» About this task: Start at the line in the entries below that contains "times the burned", stop at the line that contains "create_slashing_transaction id reason", and output exactly the lines in that span, both ends included.

Data provided Block Start

(** The challenger selection is the list of the active masternodes at the
    first distinct positions the generator draws; it returns once enough
    distinct positions were drawn and not before. *)
Theorem select_challengers_draws fuel m h bh ml :
  0 <= num_challengers (pose_config m) <= len (active_ids iter ml) ->
  select_challengers iter fuel m h bh ml =
  let ids := active_ids iter ml in
  let n := Z.to_nat (num_challengers (pose_config m)) in
  let drawn := draws fuel (rng_from_seed (pose_seed h bh "POSE_CHALLENGER_SELECTION")) (length ids) in
  if (length (first_seen [] drawn) <? n)%nat then OutOfFuel
  else Ok (omap (fun i => ids !! i) (take n (first_seen [] drawn))).
Proof using L.
  intros Hn. unfold select_challengers.
  destruct (Z.ltb_spec (len (active_ids iter ml)) (num_challengers (pose_config m))); [lia|].
  rewrite draw_loop_eq by (unfold len in *; cbn [length]; lia). cbn zeta. rewrite length_take.
  set (k := length (first_seen _ _)). set (n := Z.to_nat _).
  destruct (Nat.ltb_spec k n), (Nat.eqb_spec (Nat.min n k) n); done || lia.
Qed.

End SelectionTheorems.

(** * Responses *)

(** The lengths of ed25519-dalek: [Signature::from_bytes] takes 64 bytes, and
    [Signature::to_bytes] gives as many. *)
Class PoseLaws `{Primitives, AuthKeys} : Prop := {
  signature_is_64 : forall b sig, signature_from_bytes b = Some sig -> len b = 64;
  signs_64 : forall k m, len (keypair_sign k m) = 64;
}.
(** * Slashing transactions *)

(** C38. A slashing transaction made for a collateral of less than 2^53 units moves
    all of it: its only input is the collateral, its outputs add up to the
    collateral, the first burns five percent for a missing response (twenty
    times the burned amount lies between the collateral less 21 and the
    collateral plus one) and everything for any other reason, and what a
    missing response leaves goes back to the collateral's script.  The proof
    is of at most the allowed size. *)
Theorem slash_conserves_collateral id reason proof input v spk h s :
  0 <= v < 2 ^ 53 ->
  create_slashing_transaction id reason proof input v spk h = Ok s ->
  len proof <= MAX_SLASHING_PROOF_SIZE /\ slash_inputs s = [input] /\ slash_masternode_id s = id /\
  foldr Z.add 0 (value <$> slash_outputs s) = v /\
  exists burned rest, slash_outputs s = mn_create_burn_output burned :: rest /\
    (if decide (reason = MnSlash.MasternodeNonResponse)
     then v - 21 <= 20 * burned <= v + 1 /\ Forall (fun o => script_pubkey o = spk) rest
     else burned = v /\ rest = []).
Proof.
  intros Hv. unfold create_slashing_transaction. destruct (Z.ltb_spec MAX_SLASHING_PROOF_SIZE (len proof)) as [|Hp]; [done|].
  intros [= <-]. cbn [slash_inputs slash_masternode_id slash_outputs]. split_and!; [lia|done|done| |].
  - destruct (decide (reason = MnSlash.MasternodeNonResponse)) as [->|Hr].
    + pose proof (five_percent v Hv) as Hx. cbn zeta in Hx. unfold u64_saturating_sub, MnSlash.slashed_amount.
      set (x := f64_to_u64 _) in *. rewrite bool_decide_eq_true_2, andb_true_r by done.
      destruct (Z.ltb_spec 0 (Z.max 0 (v - x))); cbn [fmap list_fmap foldr app value mn_create_burn_output]; lia.
    + rewrite (bool_decide_eq_false_2 _ Hr), andb_false_r. cbn [fmap list_fmap foldr app value mn_create_burn_output].
      replace (MnSlash.slashed_amount reason v) with v; [lia|]. symmetry. unfold MnSlash.slashed_amount.
      destruct reason; [done|..]; by apply whole_collateral.
  - eexists _, _. split; [reflexivity|]. destruct (decide (reason = MnSlash.MasternodeNonResponse)) as [->|Hr].
    + split; [apply (five_percent v Hv)|]. destruct (_ && _); repeat constructor.
    + split; [|by rewrite (bool_decide_eq_false_2 _ Hr), andb_false_r].
      unfold MnSlash.slashed_amount. destruct reason; [done|..]; by apply whole_collateral.
Qed.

Data provided Block End

» Exercise response:
    times the burned amount lies between the collateral less 21 and the
    collateral plus one) and everything for any other reason, and what a
    missing response leaves goes back to the collateral's script.  The proof
    is of at most the allowed size. *)
Theorem slash_conserves_collateral id reason proof input v spk h s :
  0 <= v < 2 ^ 53 ->
  create_slashing_transaction id reason proof input v spk h = Ok s ->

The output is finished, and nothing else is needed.